Gentle parenting is a journey
Once you’re respecting and empathizing with your kids, it becomes much easier to be understanding and set those healthy boundaries for our kids. But, like with everything in life, we can’t look at our gentle parenting journey as an all-or-nothing game. Something both parents and children can learn from each other for our mental health.
Geering says that even with young children, simply naming emotions of characters in picture books can help set the stage for your children to grow into young adults who are able to speak openly about their emotions and boundaries. A lesson that many adults (myself included!) could do well to remember.
“Being gentle with yourself is a very important part of this process,” Geering reminds us. “If you’re trying to be gentle with your child, but you’re lambasting yourself in front of them all the time, they’re getting a pretty mixed message.”
You can’t expect to flip a gentle-parenting switch in an instant, either. “[Remember] that change doesn’t happen overnight. After years of practicing this with my own kids, even when my internal criticism was pretty negative, I noticed that my internal voice gradually started to shift,” Geering explains, noting that practicing gentle parenting on our kids often leads us to gently parent ourselves, too.

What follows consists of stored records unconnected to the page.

(* ===== verification/Text.v ===== *)
(** * Text: the string operations of the standard library the client uses

    A Rust [String] is the list of its bytes.  This file models UTF-8 validation
    ([std::str::from_utf8]), [to_ascii_lowercase], [trim], [str::parse] of unsigned integers,
    [u8::from_str_radix(.., 16)], slicing of a [str] at byte offsets (which aborts off a character
    boundary), [join] and [strip_suffix]. *)

From S2P Require Import Prelude.
From Stdlib Require Strings.String.
Import (notations) Strings.String.

(** A string literal. *)
Definition str (s : Strings.String.string) : list byte := Strings.String.list_byte_of_string s.

Definition in_range (lo hi : Z) (b : byte) : bool :=
  bool_decide (lo ≤ b2z b) && bool_decide (b2z b ≤ hi).

(** Continuation byte. *)
Definition is_cont (b : byte) : bool := in_range 128 191 b.

(** [std::str::from_utf8(l).is_ok()]: the well-formed byte sequences of the Unicode standard
    (no overlong forms, no surrogates, nothing above U+10FFFF). *)
Fixpoint utf8_valid (l : list byte) : bool :=
  match l with
  | [] => true
  | b :: l1 =>
      if in_range 0 127 b then utf8_valid l1
      else if in_range 194 223 b then
        match l1 with c1 :: l2 => is_cont c1 && utf8_valid l2 | _ => false end
      else if in_range 224 239 b then
        match l1 with
        | c1 :: c2 :: l3 =>
            (if bool_decide (b2z b = 224) then in_range 160 191 c1
             else if bool_decide (b2z b = 237) then in_range 128 159 c1 else is_cont c1) &&
            is_cont c2 && utf8_valid l3
        | _ => false
        end
      else if in_range 240 244 b then
        match l1 with
        | c1 :: c2 :: c3 :: l4 =>
            (if bool_decide (b2z b = 240) then in_range 144 191 c1
             else if bool_decide (b2z b = 244) then in_range 128 143 c1 else is_cont c1) &&
            is_cont c2 && is_cont c3 && utf8_valid l4
        | _ => false
        end
      else false
  end.

Definition is_ascii (b : byte) : bool := in_range 0 127 b.

(** [to_ascii_lowercase] *)
Definition lower (b : byte) : byte := if in_range 65 90 b then z2b (b2z b + 32) else b.
Definition to_ascii_lowercase (s : list byte) : list byte := lower <$> s.

(** The UTF-8 encodings of the characters with the [White_Space] property. *)
Definition whitespace : list (list byte) :=
  [[x09]; [x0a]; [x0b]; [x0c]; [x0d]; [x20]; [xc2; x85]; [xc2; xa0]; [xe1; x9a; x80];
   [xe2; x80; x80]; [xe2; x80; x81]; [xe2; x80; x82]; [xe2; x80; x83]; [xe2; x80; x84];
   [xe2; x80; x85]; [xe2; x80; x86]; [xe2; x80; x87]; [xe2; x80; x88]; [xe2; x80; x89];
   [xe2; x80; x8a]; [xe2; x80; xa8]; [xe2; x80; xa9]; [xe2; x80; xaf]; [xe2; x81; x9f];
   [xe3; x80; x80]].

Fixpoint strip_prefix (p s : list byte) : option (list byte) :=
  match p, s with
  | [], _ => Some s
  | x :: p, y :: s => if bool_decide (x = y) then strip_prefix p s else None
  | _ :: _, [] => None
  end.

(** Strip the first of [ps] that is a prefix of [s]. *)
Fixpoint strip_any (ps : list (list byte)) (s : list byte) : option (list byte) :=
  match ps with
  | [] => None
  | p :: ps => match strip_prefix p s with Some r => Some r | None => strip_any ps s end
  end.

(** Strip as often as possible; [fuel] at least the length of [s] is enough. *)
Fixpoint strip_many (fuel : nat) (ps : list (list byte)) (s : list byte) : list byte :=
  match fuel with
  | O => s
  | S fuel => match strip_any ps s with Some r => strip_many fuel ps r | None => s end
  end.

(** [s.trim()] *)
Definition trim (s : list byte) : list byte :=
  let s := strip_many (length s) whitespace s in
  rev (strip_many (length s) ((λ w, rev w) <$> whitespace) (rev s)).

(** [s.trim_end_matches(c)] for an ASCII character. *)
Definition trim_end_matches (c : byte) (s : list byte) : list byte :=
  rev (strip_many (length s) [[c]] (rev s)).

(** [s.strip_suffix(t)] *)
Definition strip_suffix (s t : list byte) : option (list byte) :=
  (λ r, rev r) <$> strip_prefix (rev t) (rev s).

(** [s.ends_with(c)] for an ASCII character. *)
Definition ends_with (c : byte) (s : list byte) : bool := bool_decide (last s = Some c).

(** [labels.join(sep)] *)
Fixpoint join (sep : list byte) (l : list (list byte)) : list byte :=
  match l with
  | [] => []
  | [x] => x
  | x :: l => x ++ sep ++ join sep l
  end.

(** [str::parse] of an unsigned integer with maximum [mx]: an optional [+], at least one decimal
    digit, no overflow. *)
Definition digit (b : byte) : option Z := if in_range 48 57 b then Some (b2z b - 48) else None.

Fixpoint parse_digits (mx acc : Z) (s : list byte) : option Z :=
  match s with
  | [] => Some acc
  | b :: s =>
      d ← digit b;
      if bool_decide (acc * 10 + d ≤ mx) then parse_digits mx (acc * 10 + d) s else None
  end.

Definition parse_uint (mx : Z) (s : list byte) : option Z :=
  match s with
  | [] => None
  | b :: r =>
      let s := if bool_decide (b = x2b) then r else s in
      match s with [] => None | _ => parse_digits mx 0 s end
  end.

(** [c.to_digit(16)] *)
Definition hex_digit (b : byte) : option Z :=
  if in_range 48 57 b then Some (b2z b - 48)
  else if in_range 97 102 b then Some (b2z b - 87)
  else if in_range 65 70 b then Some (b2z b - 55)
  else None.

Fixpoint parse_hex_digits (mx acc : Z) (s : list byte) : option Z :=
  match s with
  | [] => Some acc
  | b :: s =>
      d ← hex_digit b;
      if bool_decide (acc * 16 + d ≤ mx) then parse_hex_digits mx (acc * 16 + d) s else None
  end.

(** [u8::from_str_radix(s, 16)] *)
Definition u8_from_hex (s : list byte) : option Z :=
  match s with
  | [] => None
  | b :: r =>
      let s := if bool_decide (b = x2b) then r else s in
      match s with [] => None | _ => parse_hex_digits 255 0 s end
  end.

(** [&s[a..b]] on a [str]: aborts when [a] or [b] is out of range or inside a character. *)
Definition char_boundary (s : list byte) (i : Z) : bool :=
  bool_decide (i = len s) ||
  match get s i with Some b => negb (is_cont b) | None => false end.

Definition str_slice {E} (s : list byte) (a b : Z) : res E (list byte) :=
  if char_boundary s a && char_boundary s b then slice s a b else Panic.

(** ** Lemmas *)

Lemma strip_prefix_Some p s r : strip_prefix p s = Some r ↔ s = p ++ r.
Proof.
  revert s. induction p as [|x p IH]; intros s; cbn; [naive_solver|].
  destruct s as [|y s]; [naive_solver|]. case_bool_decide; [|naive_solver].
  subst. rewrite IH. naive_solver.
Qed.

Lemma strip_suffix_Some s t p : strip_suffix s t = Some p ↔ s = p ++ t.
Proof.
  unfold strip_suffix. rewrite fmap_Some. split.
  - intros (r & Hr%strip_prefix_Some & ->). rewrite <-(rev_involutive s), Hr.
    by rewrite rev_app_distr, !rev_involutive in *.
  - intros ->. exists (rev p). rewrite rev_involutive. split; [|done].
    apply strip_prefix_Some. by rewrite rev_app_distr.
Qed.

Lemma strip_many_char fuel c s :
  (length s ≤ fuel)%nat →
  ∃ k, s = replicate k c ++ strip_many fuel [[c]] s ∧ head (strip_many fuel [[c]] s) ≠ Some c.
Proof.
  revert s. induction fuel as [|fuel IH]; intros s Hf.
  - destruct s; [|cbn in Hf; lia]. by exists 0%nat.
  - cbn. destruct s as [|x s]; [by exists 0%nat|]. cbn. case_bool_decide as Hx.
    + subst. destruct (IH s) as (k & Hs & Hh); [cbn in Hf; lia|]. exists (S k). cbn.
      split; [by f_equal|done].
    + exists 0%nat. split; [done|]. cbn. congruence.
Qed.

Lemma replicate_snoc {A} k (c : A) : replicate k c ++ [c] = c :: replicate k c.
Proof. induction k; cbn; congruence. Qed.

Lemma rev_replicate {A} k (c : A) : rev (replicate k c) = replicate k c.
Proof. induction k as [|k IH]; [done|]. cbn. rewrite IH. apply replicate_snoc. Qed.

Lemma trim_end_matches_spec c s :
  ∃ k, s = trim_end_matches c s ++ replicate k c ∧ last (trim_end_matches c s) ≠ Some c.
Proof.
  unfold trim_end_matches. destruct (strip_many_char (length s) c (rev s)) as (k & Hs & Hh).
  { by rewrite length_rev. }
  exists k. split.
  - rewrite <-(rev_replicate k), <-rev_app_distr, <-Hs. by rewrite rev_involutive.
  - revert Hh. generalize (strip_many (length s) [[c]] (rev s)). intros [|x l]; [done|].
    cbn. by rewrite last_snoc.
Qed.

Lemma trim_end_unique c (b1 b2 : list byte) k1 k2 :
  b1 ++ replicate k1 c = b2 ++ replicate k2 c → last b1 ≠ Some c → last b2 ≠ Some c → b1 = b2.
Proof.
  revert k2. induction k1 as [|k1 IH]; intros k2 H H1 H2.
  - destruct k2 as [|k2]; [by rewrite !app_nil_r in H|]. cbn [replicate] in H.
    rewrite <-replicate_snoc, app_nil_r, app_assoc in H. subst b1. by rewrite last_snoc in H1.
  - destruct k2 as [|k2].
    + cbn [replicate] in H. rewrite <-replicate_snoc, app_nil_r, app_assoc in H. subst b2.
      by rewrite last_snoc in H2.
    + cbn [replicate] in H. rewrite <-!replicate_snoc, !app_assoc in H.
      apply app_inj_tail in H as [H _]. by eapply IH.
Qed.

How to start gentle parenting
Once you understand the principles of gentle parenting, getting started can be as easy as changing the way you respond to your kids if they are arguing with each other.- Instead of yelling, “Break it up!” when your kids scuffle, you can step into the middle of their argument and say something like, “I don’t feel like going to the hospital or dentist today, so let’s figure out a simpler way to solve this problem.” This subtle shift can help put the ball in your kids’ court. Gentle parenting doesn’t mean you can’t be cheeky, after all.